Mikel Arteta wants Granit Xhaka to stay; Should he?
Background image: Wonker, CC BY 2.0
Granit Xhaka sits at a crossroads. One path leads away from the Emirates and his toxic relationship with fans. The other leads back into the clubhouse where a welcoming manager values his skills and leadership. Which should he take?
Since he told fans where they could go in no uncertain terms following Arsenal's match against Crystal Palace, he became persona non-grata at the club. Unai Emery removed him from the lineup even though the player posted an online open letter explaining he reacted to the most base among the Gunners fanbase, the ones who threatened his life and loved ones.
Xhaka’s agent recently confirmed he agreed personal terms to join Jurgen Klinsmann's project at Hertha Berlin although the Swiss star would not be immune to criticism in the Bundesliga. German fans are known to be rowdy in their own right. Regardless, the success at Borussia Monchengladbach that attracted Arsenal's attention in the first place indicates he'd be returning to a familiar environment in which he is more likely to be appreciated.
His game suits the fast-paced, attacking style found in many deep-lying midfielders at Teutonic clubs. His [cough] arsenal of passes would create more opportunities for the Old Lady's promising but inconsistent front three.

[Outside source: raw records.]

(* ===== verification/RecordWitnesses.v ===== *)
(** * Concrete instances of the theorems on tuning records

    With a codec that keeps its promises, built from the codes of [Codes]. *)

From stdpp Require Import countable.
From S2P Require Import Prelude PyFloat PyText Transforms ConfigSpace Tuner Dispatcher Measure.
From S2P Require Import Records RecordsSpec Codes.

(** ** The codec *)

#[global] Instance optval_eq_dec : EqDecision optval.
Proof. solve_decision. Defined.

#[global] Instance annval_countable : Countable annval.
Proof.
  apply (inj_countable' (λ a, match a with AnnStr s => inl s | AnnInt z => inr z end)
    (λ y, match y with inl s => AnnStr s | inr z => AnnInt z end)). by intros [].
Defined.

#[global] Instance optval_countable : Countable optval.
Proof.
  apply (inj_countable' (λ v, match v with
      VNone => inl (inl ()) | VBool b => inl (inr b) | VInt z => inr (inl z) | VStr s => inr (inr s) end)
    (λ y, match y with
      inl (inl _) => VNone | inl (inr b) => VBool b | inr (inl z) => VInt z | inr (inr s) => VStr s end)).
  by intros [].
Defined.

#[global] Instance entity_countable : Countable entity.
Proof.
  apply (inj_countable' (λ e, match e with
      SplitEntity l => inl (inl l) | ReorderEntity l => inl (inr l)
    | AnnotateEntity l => inr (inl l) | OtherOptionEntity v => inr (inr v) end)
    (λ y, match y with
      inl (inl l) => SplitEntity l | inl (inr l) => ReorderEntity l
    | inr (inl l) => AnnotateEntity l | inr (inr v) => OtherOptionEntity v end)).
  by intros [].
Defined.

#[global] Instance costs_eq_dec : EqDecision costs_t.
Proof. solve_decision. Defined.

#[global] Instance costs_countable : Countable costs_t.
Proof.
  apply (inj_countable' (λ c, match c with CostTimes l => inl l | CostError a b => inr (a, b) end)
    (λ y, match y with inl l => CostTimes l | inr (a, b) => CostError a b end)). by intros [].
Defined.

#[global] Instance rtask_eq_dec : EqDecision rtask.
Proof. solve_decision. Defined.

#[global] Instance rtask_countable : Countable rtask.
Proof.
  apply (inj_countable' (λ t, (rt_name t, rt_args t, rt_kwargs t)) (λ '(n, a, k), mkRTask n a k)).
  by intros [].
Defined.

#[global] Instance config_eq_dec : EqDecision ConfigEntity.
Proof. solve_decision. Defined.

#[global] Instance config_countable : Countable ConfigEntity.
Proof.
  apply (inj_countable' (λ c, (ce_index c, ce_code_hash c, ce_entities c)) (λ '(i, h, e), mkCE i h e)).
  by intros [].
Defined.

#[global] Instance result_eq_dec : EqDecision MeasureResult.
Proof. solve_decision. Defined.

#[global] Instance result_countable : Countable MeasureResult.
Proof.
  apply (inj_countable' (λ r, (mr_costs r, mr_error_no r, mr_all_cost r, mr_timestamp r))
    (λ '(c, e, a, t), mkMR c e a t)). by intros [].
Defined.

#[global] Instance demo_codec : Codec := {|
  json_loads := of_text;
  json_dumps := to_text;
  float_repr _ := "0.2";
  Target s := Ret (mkTarget s "unknown" ["llvm"; "cpu"]);
  tvm_version := "0.9";
  pickle_task := to_text; unpickle_task := of_text;
  pickle_config := to_text; unpickle_config := of_text;
  pickle_result := to_text; unpickle_result := of_text
|}.

#[global] Instance demo_codec_ok : CodecOk.
Proof. split; intros; apply of_to_text. Qed.

(** ** Records *)

#[local] Existing Instance numpy_model.

Definition log_target : target := mkTarget "llvm" "unknown" ["llvm"; "cpu"].

Definition log_input (i : Z) (arg : json) : MeasureInput :=
  mkMI log_target (mkRTask "conv" [JInt 8; arg; JArr [JInt 3; JInt 3]] (JObj []))
    (mkCE i None [("tile", SplitEntity [i; 4%Z]); ("vec", AnnotateEntity [AnnStr "unroll"])]).

Definition log_result (c : Z) : MeasureResult := mkMR (CostTimes [f_of_Z c]) 0 (f_of_Z 5) (f_of_Z 7).
Definition log_failure : MeasureResult := mkMR (CostError "" "timeout") 4 (f_of_Z 5) (f_of_Z 9).

Definition row_of (inp : MeasureInput) (r : MeasureResult) : string :=
  match encode inp r "json" with Ret s => s | Raise _ => "" end.

Lemma log_storable c : storable (log_result c).
Proof. intros _. by eexists. Qed.

Lemma log_failure_storable : storable log_failure.
Proof. intros H. discriminate H. Qed.

Lemma log_readable i arg : readable (mi_target (log_input i arg)).
Proof. by vm_compute. Qed.

Lemma log_keys i arg : NoDup (od_keys (ce_entities (mi_config (log_input i arg)))).
Proof. apply (bool_decide_unpack _). by vm_compute. Qed.

Lemma record_roundtrip_witness :
  ∃ row, encode (log_input 2 (JBool true)) log_failure "json" = Ret row ∧
    decode row "json" true = (Ret (Some (stored (log_input 2 (JBool true)) log_failure)), true).
Proof.
  destruct (record_roundtrip (log_input 2 (JBool true)) log_failure true) as (row & Hrow & Hdec & _);
    [apply log_failure_storable|apply log_readable|apply log_keys|].
  exists row. split; [exact Hrow|exact Hdec].
Defined.

(** A failure is written by the pickle protocol and cannot be read. *)
Lemma pickle_protocol_witness :
  ∃ row, encode (log_input 2 (JBool true)) log_failure "pickle" = Ret row ∧
    decode row "pickle" true = (Raise TypeError, true).
Proof.
  apply (pickle_protocol (log_input 2 (JBool true)) log_failure true); [reflexivity|].
  repeat constructor; apply digits_clean; discriminate.
Defined.

(** Three configurations: the first is measured twice, better the second time,
    and the other task has other arguments. *)
Definition log_rows : list string :=
  ["# a comment"; row_of (log_input 2 (JInt 1)) (log_result 3); row_of (log_input 3 (JInt 1)) (log_result 2);
   row_of (log_input 2 (JInt 1)) (log_result 1); row_of (log_input 2 (JInt 2)) (log_result 9)].

Lemma split_workload_witness :
  ∃ files, split_workload (Some "log") (tail log_rows) true = Ret files ∧ fst <$> files =
    ["log.000.wkl"; "log.001.wkl"].
Proof.
  destruct (pymap (λ row, fst (decode row "json" true)) (tail log_rows)) as [decs|e] eqn:Hd;
    [|vm_compute in Hd; discriminate Hd].
  destruct (split_workload_spec (tail log_rows) decs true "log" Hd) as [(files & Hf & _) _].
  exists files. split; [exact Hf|]. vm_compute in Hf. injection Hf as <-. reflexivity.
Defined.

Lemma pick_best_witness :
  ∃ rows, pick_best log_rows None true = (Ret rows, true) ∧ length rows = 2.
Proof.
  destruct (load_from_lines log_rows true) as [[ds|e] w'] eqn:Hl; [|vm_compute in Hl; discriminate Hl].
  destruct (pick_best_spec log_rows None true ds w') as (kept & rows & Hp & _);
    [exact Hl| |].
  { vm_compute in Hl. injection Hl as <- _. repeat constructor. }
  exists rows. vm_compute in Hl. injection Hl as _ <-. split; [exact Hp|].
  vm_compute in Hp. injection Hp as <-. reflexivity.
Defined.

(** Of a configuration that was measured twice the first measurement is kept,
    not the better one that made it the best. *)
Example pick_best_keeps_first :
  pick_best log_rows None true =
  (Ret [row_of (log_input 2 (JInt 1)) (log_result 3); row_of (log_input 2 (JInt 2)) (log_result 9)], true) ∧
  In (row_of (log_input 2 (JInt 1)) (log_result 1)) log_rows ∧
  fltb (f_of_Z 1) (f_of_Z 3) = true.
Proof. split; [by vm_compute|]. split; [by right; right; right; left|done]. Qed.

Lemma db_save_load_witness :
  ∃ db', db_save (log_input 2 (JInt 1)) log_failure true
           [(measure_str_key float_repr (log_input 2 (JInt 1)) true, row_of (log_input 2 (JInt 1)) (log_result 3))]
         = (Ret tt, db') ∧
    db_load_all (log_input 2 (JInt 1)) db' =
      Ret (Some [stored_result (log_result 3); stored_result log_failure]).
Proof.
  destruct (db_save_load (log_input 2 (JInt 1)) log_failure true
    (row_of (log_input 2 (JInt 1)) log_failure)
    [(measure_str_key float_repr (log_input 2 (JInt 1)) true, row_of (log_input 2 (JInt 1)) (log_result 3))]
    (Some [stored_result (log_result 3)])) as (db' & Hs & Hl & _).
  - apply log_failure_storable.
  - apply log_readable.
  - apply log_keys.
  - vm_compute. reflexivity.
  - apply digits_clean; discriminate.
  - vm_compute. reflexivity.
  - exists db'. split; [exact Hs|exact Hl].
Defined.

Lemma filter_inputs_witness :
  let db := [(measure_str_key float_repr (log_input 2 (JInt 1)) true, row_of (log_input 2 (JInt 1)) log_failure)] in
  filter_inputs db [log_input 2 (JInt 1); log_input 3 (JInt 1)] true =
    Ret ([None; None], [log_input 2 (JInt 1); log_input 3 (JInt 1)]) ∧
  filter_inputs db [log_input 2 (JInt 1); log_input 3 (JInt 1)] false =
    Ret ([Some (stored_result log_failure); None], [log_input 3 (JInt 1)]).
Proof.
  intros db. split.
  - rewrite (filter_inputs_spec db [log_input 2 (JInt 1); log_input 3 (JInt 1)] true);
      [vm_compute; reflexivity|]. repeat constructor; vm_compute; by eexists.
  - rewrite (filter_inputs_spec db [log_input 2 (JInt 1); log_input 3 (JInt 1)] false);
      [vm_compute; reflexivity|]. repeat constructor; vm_compute; by eexists.
Defined.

That being said, a move to the German capital is a step down. Arsenal struggle this season but it's not for lack of talent. Unai Emery's attempt to cure the malaise that crept in during Arsene Wenger's final years only created more doubt and confusion. The Gunners lost their identity. Freddie Ljungberg's short caretakership failed to change anything. Mikel Arteta's appointment has.
The Spaniard encouraged the squad to press in unison, leaving no space for opponents to exploit after the first pass. He also started Mesut Ozil, Xhaka and David Luiz, three players often criticised for their defensive failings but all passing savants. As Manchester United discovered, the new, reassured Arsenal can control matches again.

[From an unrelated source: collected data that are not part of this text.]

(* ===== verification/MetaWitnesses.v ===== *)
(** * Concrete instances of the theorems on the MetaSchedule pipeline *)

From S2P Require Import Prelude PyFloat PyText Corpus Measure MetaCorpus MetaCorpusSpec.
From S2P Require Import MetaMeasure MetaMeasureSpec Campaign CampaignSpec Driver DriverSpec.
From S2P Require Import MetaDriver MetaDriverSpec Codes.

(** ** A small database *)

(** A record with a parallel annotation of factor [n] and a tile of sizes [l], that
    ran for [sec]. *)
Definition demo_insts (n : Z) : list json :=
  [JArr [JStr "SamplePerfectTile"; JArr [JStr "l1"]];
   JArr [JStr "Annotate"; JArr [JStr "b0"; JInt n]; JArr [JStr "meta_schedule.parallel"]; JArr []];
   JArr [JStr "EnterPostproc"; JArr []; JArr []; JArr []]].

Definition demo_trace (n : Z) (l : list Z) (sec : Z) : json :=
  JArr [JInt 0; JArr [JArr [JArr (demo_insts n ++ [JArr [JStr "Unroll"]]); JArr [JArr [JInt 0; JArr (JInt <$> l)]]];
                      JArr [JInt sec]; JStr "llvm"]].

(** The lines "a" and "b" hold one sketch, "c" another one with fewer sizes. *)
Definition demo_loads (line : string) : py json :=
  if decide (line = "a") then Ret (demo_trace 64 [8; 4]%Z 3)
  else if decide (line = "b") then Ret (demo_trace 16 [2; 16]%Z 2)
  else if decide (line = "c") then Ret (demo_trace 64 [32]%Z 5)
  else Raise JSONDecodeError.

Definition demo_mean (l : list flt) : flt := match l with x :: _ => x | [] => S754_nan end.
Definition demo_repr (x : flt) : string := "0.5".
Definition demo_workload : workload := mkWorkload "h" "fused_dense" [] (JStr "llvm").

Definition demo_entry (line : string) (n : Z) (l : list Z) (sec : Z) : entry :=
  mkEntry line (demo_insts 1) [JArr [JInt 0; JArr ((λ _, JInt 1) <$> l)]] (JArr [JArr [JInt 0; JArr (JInt <$> l)]])
    [JArr [JStr "Annotate"; JArr [JStr "b0"; JInt n]; JArr [JStr "meta_schedule.parallel"]; JArr []]]
    (f_of_Z sec).

Lemma meta_prompt_witness :
  init_line demo_loads demo_mean None "a" = Ret (demo_entry "a" 64 [8; 4]%Z 3, Some 2) ∧
  prompt_text demo_workload (demo_entry "a" 64 [8; 4]%Z 3) = prompt_text demo_workload (demo_entry "b" 16 [2; 16]%Z 2) ∧
  unmask (demo_insts 1) (parallel_label (demo_entry "a" 64 [8; 4]%Z 3)) = demo_insts 64.
Proof.
  assert (init_line demo_loads demo_mean None "a" = Ret (demo_entry "a" 64 [8; 4]%Z 3, Some 2)) as Ha by (vm_compute; reflexivity).
  assert (init_line demo_loads demo_mean None "b" = Ret (demo_entry "b" 16 [2; 16]%Z 2, Some 2)) as Hb by (vm_compute; reflexivity).
  split; [exact Ha|].
  destruct (meta_prompt_spec demo_loads demo_mean demo_workload None None "a" "b" _ _ _ _ Ha Hb)
    as (insts & insts' & secs & secs' & Hp & _ & _ & [_ Hu]).
  split; [vm_compute; reflexivity|]. transitivity (up_to_postproc insts); [exact Hu|].
  vm_compute in Hp. injection Hp as <- _. vm_compute. reflexivity.
Defined.

Lemma meta_for_gen_best_witness :
  ∃ e, meta_for_gen_best demo_loads demo_mean demo_repr "i7" id demo_workload ["a"; "b"; "c"] =
    Ret [od_set (best_data demo_workload e) "label" (JFloat (fdiv_raw (f_of_Z 2) (e_latency e)))].
Proof.
  set (es := [demo_entry "a" 64 [8; 4]%Z 3; demo_entry "b" 16 [2; 16]%Z 2; demo_entry "c" 64 [32]%Z 5]).
  destruct (meta_for_gen_best demo_loads demo_mean demo_repr "i7" id demo_workload ["a"; "b"; "c"]) as [ds|] eqn:Hds;
    [|vm_compute in Hds; discriminate].
  destruct (meta_for_gen_best_spec demo_loads demo_mean demo_repr demo_workload "i7" id ["a"; "b"; "c"] ds es)
    as [[He _]|(e & He & _)]; [left; reflexivity|vm_compute; reflexivity| |exact Hds|discriminate He|].
  - intros e He. unfold es in He. rewrite !elem_of_cons, elem_of_nil in He.
    destruct He as [->|[->|[->|[]]]]; reflexivity.
  - exists e. rewrite He. reflexivity.
Defined.

(** ** Training and test databases *)

Definition demo_dirs : list string := ["d/a"; "d/b"; "d/c"; "d/d"; "d/e"; "d/f"].
Definition demo_sample (l : list string) (n : Z) : py (list string) :=
  if bool_decide (0 ≤ n ≤ zlen l)%Z then Ret (take (Z.to_nat n) l) else Raise ValueError.

Definition demo_main (t : meta_for_type) (idx : option Z) : py (list string) :=
  main_dirs demo_sample id t demo_dirs ["b"; "x"] None idx false.

Lemma meta_hold_out_witness :
  demo_main META_FOR_GEN_EVAL_SKETCH None = Ret ["d/b"] ∧
  demo_dirs ≡ₚ ["d/a"; "d/c"; "d/d"; "d/e"; "d/f"] ++ ["d/b"] ∧
  ["d/a"; "d/c"; "d/d"; "d/e"; "d/f"] ≡ₚ ["d/c"] ++ ["d/d"] ++ ["d/e"] ++ ["d/a"; "d/f"].
Proof.
  split; [vm_compute; reflexivity|].
  destruct (meta_hold_out_partition demo_sample id META_FOR_GEN META_FOR_GEN_EVAL_SKETCH demo_dirs ["b"; "x"] None
    ["d/a"; "d/c"; "d/d"; "d/e"; "d/f"] ["d/b"] 5 ["d/c"] ["d/d"] ["d/e"] ["d/a"; "d/f"]) as (H & _ & H');
    [|left|left|vm_compute; reflexivity..|split; assumption].
  apply (bool_decide_unpack _). vm_compute. exact I.
Defined.

(** ** Generation *)

(** The engine commits "a" in the first round, and then also "b". *)
Definition demo_commit (n : nat) : string :=
  match n with O => "a" | S _ => "a" +:+ String newline "b" end.

Definition demo_dumps (j : json) : string := py_repr demo_repr j.

Lemma gen_task_witness :
  ∃ l, gen_task demo_loads demo_dumps demo_sample demo_commit false (Some "a") 2 = Ret l ∧
    l = ["b"] ∧ (zlen l ≤ 2)%Z.
Proof.
  exists ["b"]. assert (gen_task demo_loads demo_dumps demo_sample demo_commit false (Some "a") 2 = Ret ["b"]) as Hl
    by (vm_compute; reflexivity).
  split; [exact Hl|]. split; [reflexivity|].
  refine (proj1 (proj2 (gen_task_spec demo_loads demo_dumps demo_sample demo_commit _ false (Some "a") 2 ["b"] _ _ Hl))).
  - intros [|n]; [|reflexivity]. exists ["b"]. vm_compute. reflexivity.
  - lia.
  - intros k Hk p s Hs. unfold demo_sample in Hs. case_bool_decide as Hn; [|discriminate]. injection Hs as <-.
    split; [unfold zlen in *; rewrite length_take; lia|]. apply sublist_submseteq, sublist_take.
Defined.

(** ** Measurement *)

(** The second candidate does not finish in time. *)
Definition demo_measure (batch : list nat) : list (option string) :=
  (λ r, if decide (r = 2) then Some "timeout" else None) <$> batch.

Lemma measure_candidates_witness :
  ∃ (results : list (option string)) committed fails,
    measure_candidates id demo_measure 2 [1; 2; 3] =
      Ret (committed, fails) ∧ length results = 3 ∧ committed.*1 = [1; 3] ∧ fails = [1].
Proof.
  destruct (measure_candidates_spec id demo_measure 2 [1; 2; 3])
    as (results & committed & fails & H & Hlen & _ & _); [lia|intros b; apply length_fmap|].
  exists results, committed, fails. split; [exact H|]. split; [exact Hlen|].
  vm_compute in H. injection H as <- <-. split; reflexivity.
Defined.

(** ** The driver *)

Definition demo_polls : list (list string * Z) :=
  [([], 0); (["finetuning_0"; "finetuning_1"], 0); (["finetuning_1"], 0)]%Z.

Lemma meta_rounds_witness :
  ∃ cmds file', run_polls (meta_poll (mkCfg 2 100 100)) None demo_polls = Ret (Some 2%Z, cmds, true) ∧
    omap mpushed_by cmds = ["finetuning_2"; "finetuning_3"] ∧
    exec_dirs of_text to_text "v100" cmds None = (Ret tt, file') ∧
    get_finetuning_dirs of_text (Some "v100") file' =
      Ret (JArr [JStr "meta_data/measure_data_v100/finetuning_0"; JStr "meta_data/measure_data_v100/finetuning_1"]).
Proof.
  destruct (run_polls (meta_poll (mkCfg 2 100 100)) None demo_polls) as [[[want cmds] go]|e] eqn:Hr;
    [|vm_compute in Hr; discriminate].
  destruct (meta_rounds_in_order of_text to_text "v100" of_to_text (mkCfg 2 100 100) demo_polls want cmds go None
    (λ _, []) Hr) as (_ & Hp & _ & _ & file' & He & Hg).
  - intros key Hkey. repeat (apply elem_of_cons in Hkey as [->|Hkey]; [vm_compute; reflexivity|]).
    exfalso. revert Hkey. apply not_elem_of_nil.
  - exists cmds, file'. split; [vm_compute in Hr; injection Hr as <- <- <-; reflexivity|].
    split; [rewrite Hp; vm_compute in Hr; injection Hr as <- <- <-; vm_compute; reflexivity|].
    split; [exact He|]. unfold get_finetuning_dirs. rewrite (Hg "finetuning_dirs"); [|left].
    vm_compute in Hr. injection Hr as <- <- <-. vm_compute. reflexivity.
Defined.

Arteta tweaked his positioning having him drop into the back-line.
This allowed for him to receive the ball in space, covering up for his deficiencies of turning slow and turning the ball over under pressure.
With one forward, one midfielder and one defender who can all pull strings, the Gunner can quickly settle into possession. In theory, one is always nearby whenever and wherever they win the ball. Losing Xhaka disconnects the defence from the forwards. Luiz would be tempted to try too many long balls. Greater onus would be placed on Ozil to track back than suits his leopard-in-the-grass approach to recovering possession. The trio offers the Gunners a delicate balance that evaporates when one is removed from the equation.
At 27, Xhaka's prime years are upon him. No offence to Klinsmann or Hertha but does he want to waste his best form for a team with far less potential? He'll be freed from the intense pressure in North London but in an even worse position to win anything. It’s understandable why he would want to leave. No one likes to be abused or underappreciated. But should he walk away from a manager who stuck his neck out to support an unpopular player? Arteta believes in him. If they can turn the club around together, the fans will too.
Moreover, Arteta was a playmaking midfielder himself. Their styles and positioning are as different as you would expect from one who is 6'1/180lbs while the other stood in at 5'9/150. Regardless, their ability to read the game is similar even if Arteta was more effective off the ball. Already, you can see the new gaffer's influence on the younger man's play.
In his only two appearances under Arteta, the man born a generation too late to make a guest appearance on the Flintstones recorded 90% passing accuracy. He created more chances, operated efficiently from a deeper position, dictated tempo in a fluid style. With Lucas Torreira’s bulldog presence, he’s more comfortable controlling games. Indeed, with the Uruguayan bullying opponents, Xhaka finds relief. As long as Arteta sets the Gunners up in a shape that gives the Swiss international time and space to turn [he tends to panic when pressured], he can provide a positive influence.
Arteta developed later than most but was known for his composure and mental strength when handling the ball in close quarters. Given time, perhaps he can eliminate the weakness in Xhaka's game. Pep Guardiola valued the Spaniard's man-management on the training ground. Will the Arsenal squad come to appreciate it as well? Will Xhaka? The question can only be answered if he stays.